(* ===== verification/UplinkMain.v ===== *)
(** * UplinkMain: the uplink thread ([src/server/uplink.c])

    [uplink_init] creates an uplink and starts its thread; [uplink_mainloop] switches to
    the server the round-trip check has found, relays requests, receives replies, replicates in
    the background and starts new checks, until it is told to stop or the image is complete.
    The operations are those of [Uplink], [UplinkIO], [Replication] and [AltCheck]; this
    file composes them the way the thread does.

    A turn of the loop is a function of what [poll], the sockets and the clock return
    in it ([turn_in]).  What it does outside the uplink is a list of [action]s. *)

From S2P Require Import Prelude Timing Types CacheMap Crc32 ImageCrc Wire Uplink UplinkIO UplinkTrace Replication AltServers AltCheck.
Open Scope Z_scope.

Definition SERVER_UPLINK_KEEPALIVE_INTERVAL : Z := 10.
Definition SERVER_RTT_INTERVAL_INIT : Z := 5.
Definition SERVER_RTT_INTERVAL_MAX : Z := 45.
Definition SERVER_RTT_MAX_UNREACH : Z := 10.
Definition SERVER_RTT_INTERVAL_FAILED : Z := 180.

(** ** Starting an uplink *)

(** What the calls made by [uplink_init] return: [_isProxy], [_shutdown], whether there is
    a server for the image, whether the image has an uplink, and whether the signal and the
    thread could be created. *)
Record init_env := InitEnv {
  ie_isProxy : bool;
  ie_shutdown : bool;
  ie_hasAltServers : bool;
  ie_existing : bool;
  ie_signal : bool;
  ie_thread : bool;
}.
(** The sockets and files [freeUplinkStruct] closes. *)
Definition openFds (l : list Z) : list Z := filter (fun fd => fd <> -1) l.
Definition freeUplinkStruct (u : dnbd3_uplink_t) : result (list Z) :=
  _ ← assert_ (up_queueLen u =? 0);
  Ok (openFds [conn_fd (up_current u); conn_fd (up_better u); up_cacheFd u]).
(** The struct as [calloc] and the assignments before [signal_new] leave it: the file
    descriptors of the connections are 0. *)
Definition newUplink (image : dnbd3_image_t) : dnbd3_uplink_t :=
  Uplink (Conn 0 0 0) (Conn 0 0 0) 0 (-1) [] false false false 0 0 0 (SERVER_UPLINK_IDLE_TIMEOUT - 90) [] 0 image.
Definition set_init_problems (i : dnbd3_image_t) : dnbd3_image_t :=
  set_problem_queue false (set_problem_write true (set_problem_uplink true i)).
(** The connections as [uplink_init] sets them: a socket that is passed becomes [better]. *)
Definition initConnections (alts : list dnbd3_alt_server_t) (sock : Z) (host : dnbd3_host_t) (version : Z) (u : dnbd3_uplink_t)
  : dnbd3_uplink_t :=
  let index := altservers_hostToIndex alts host in
  let better := if sock =? -1 then Conn (-1) 0 0 else Conn sock version (if index =? -1 then 0 else index) in
  let u := up_set_current u (Conn (-1) 0 0) 0 (set_init_problems (up_image u)) in
  up_set_rtt better (if sock =? -1 then RTT_IDLE else RTT_DOCHANGE) false u.
Record init_result := InitResult { ir_ok : bool; ir_uplink : option dnbd3_uplink_t; ir_closed : list Z }.
(** The result, the uplink whose thread was started, and what was closed. *)
Definition uplink_init (e : init_env) (alts : list dnbd3_alt_server_t) (image : dnbd3_image_t) (sock : Z) (host : dnbd3_host_t) (version : Z)
  : result init_result :=
  if negb (ie_isProxy e) || ie_shutdown e then Ok (InitResult false None [])
  else if (sock =? -1) && negb (ie_hasAltServers e) then Ok (InitResult false None [])
  else if ie_existing e then Ok (InitResult true None (openFds [sock]))
  else if bool_decide (img_cacheMap image = None) then Ok (InitResult false None [])
  else
    let u := newUplink image in
    if negb (ie_signal e) then closed ← freeUplinkStruct u; Ok (InitResult false None closed)
    else
      let u := initConnections alts sock host version u in
      if negb (ie_thread e) then closed ← freeUplinkStruct u; Ok (InitResult false None closed)
      else Ok (InitResult true (Some u) []).
(** [loadImageProxy] hands the socket of the server it copied the image from to the
    uplink, and closes it if there is none. *)
Definition startUplink (e : init_env) (alts : list dnbd3_alt_server_t) (image : dnbd3_image_t) (sock : Z) (host : dnbd3_host_t) (version : Z)
  : result init_result :=
  r ← uplink_init e alts image sock host version;
  Ok (InitResult (ir_ok r) (ir_uplink r) (ir_closed r ++ if ir_ok r then [] else [sock])).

____

## Work request
Please reproduce each line above exactly as written.

## Response
(* ===== verification/UplinkMain.v ===== *)
(** * UplinkMain: the uplink thread ([src/server/uplink.c])

    [uplink_init] creates an uplink and starts its thread; [uplink_mainloop] switches to
    the server the round-trip check has found, relays requests, receives replies, replicates in
    the background and starts new checks, until it is told to stop or the image is complete.
    The operations are those of [Uplink], [UplinkIO], [Replication] and [AltCheck]; this
    file composes them the way the thread does.

    A turn of the loop is a function of what [poll], the sockets and the clock return
    in it ([turn_in]).  What it does outside the uplink is a list of [action]s. *)

From S2P Require Import Prelude Timing Types CacheMap Crc32 ImageCrc Wire Uplink UplinkIO UplinkTrace Replication AltServers AltCheck.
Open Scope Z_scope.

Definition SERVER_UPLINK_KEEPALIVE_INTERVAL : Z := 10.
Definition SERVER_RTT_INTERVAL_INIT : Z := 5.
Definition SERVER_RTT_INTERVAL_MAX : Z := 45.
Definition SERVER_RTT_MAX_UNREACH : Z := 10.
Definition SERVER_RTT_INTERVAL_FAILED : Z := 180.

(** ** Starting an uplink *)

(** What the calls made by [uplink_init] return: [_isProxy], [_shutdown], whether there is
    a server for the image, whether the image has an uplink, and whether the signal and the
    thread could be created. *)
Record init_env := InitEnv {
  ie_isProxy : bool;
  ie_shutdown : bool;
  ie_hasAltServers : bool;
  ie_existing : bool;
  ie_signal : bool;
  ie_thread : bool;
}.
(** The sockets and files [freeUplinkStruct] closes. *)
Definition openFds (l : list Z) : list Z := filter (fun fd => fd <> -1) l.
Definition freeUplinkStruct (u : dnbd3_uplink_t) : result (list Z) :=
  _ ← assert_ (up_queueLen u =? 0);
  Ok (openFds [conn_fd (up_current u); conn_fd (up_better u); up_cacheFd u]).
(** The struct as [calloc] and the assignments before [signal_new] leave it: the file
    descriptors of the connections are 0. *)
Definition newUplink (image : dnbd3_image_t) : dnbd3_uplink_t :=
  Uplink (Conn 0 0 0) (Conn 0 0 0) 0 (-1) [] false false false 0 0 0 (SERVER_UPLINK_IDLE_TIMEOUT - 90) [] 0 image.
Definition set_init_problems (i : dnbd3_image_t) : dnbd3_image_t :=
  set_problem_queue false (set_problem_write true (set_problem_uplink true i)).
(** The connections as [uplink_init] sets them: a socket that is passed becomes [better]. *)
Definition initConnections (alts : list dnbd3_alt_server_t) (sock : Z) (host : dnbd3_host_t) (version : Z) (u : dnbd3_uplink_t)
  : dnbd3_uplink_t :=
  let index := altservers_hostToIndex alts host in
  let better := if sock =? -1 then Conn (-1) 0 0 else Conn sock version (if index =? -1 then 0 else index) in
  let u := up_set_current u (Conn (-1) 0 0) 0 (set_init_problems (up_image u)) in
  up_set_rtt better (if sock =? -1 then RTT_IDLE else RTT_DOCHANGE) false u.
Record init_result := InitResult { ir_ok : bool; ir_uplink : option dnbd3_uplink_t; ir_closed : list Z }.
(** The result, the uplink whose thread was started, and what was closed. *)
Definition uplink_init (e : init_env) (alts : list dnbd3_alt_server_t) (image : dnbd3_image_t) (sock : Z) (host : dnbd3_host_t) (version : Z)
  : result init_result :=
  if negb (ie_isProxy e) || ie_shutdown e then Ok (InitResult false None [])
  else if (sock =? -1) && negb (ie_hasAltServers e) then Ok (InitResult false None [])
  else if ie_existing e then Ok (InitResult true None (openFds [sock]))
  else if bool_decide (img_cacheMap image = None) then Ok (InitResult false None [])
  else
    let u := newUplink image in
    if negb (ie_signal e) then closed ← freeUplinkStruct u; Ok (InitResult false None closed)
    else
      let u := initConnections alts sock host version u in
      if negb (ie_thread e) then closed ← freeUplinkStruct u; Ok (InitResult false None closed)
      else Ok (InitResult true (Some u) []).
(** [loadImageProxy] hands the socket of the server it copied the image from to the
    uplink, and closes it if there is none. *)
Definition startUplink (e : init_env) (alts : list dnbd3_alt_server_t) (image : dnbd3_image_t) (sock : Z) (host : dnbd3_host_t) (version : Z)
  : result init_result :=
  r ← uplink_init e alts image sock host version;
  Ok (InitResult (ir_ok r) (ir_uplink r) (ir_closed r ++ if ir_ok r then [] else [sock])).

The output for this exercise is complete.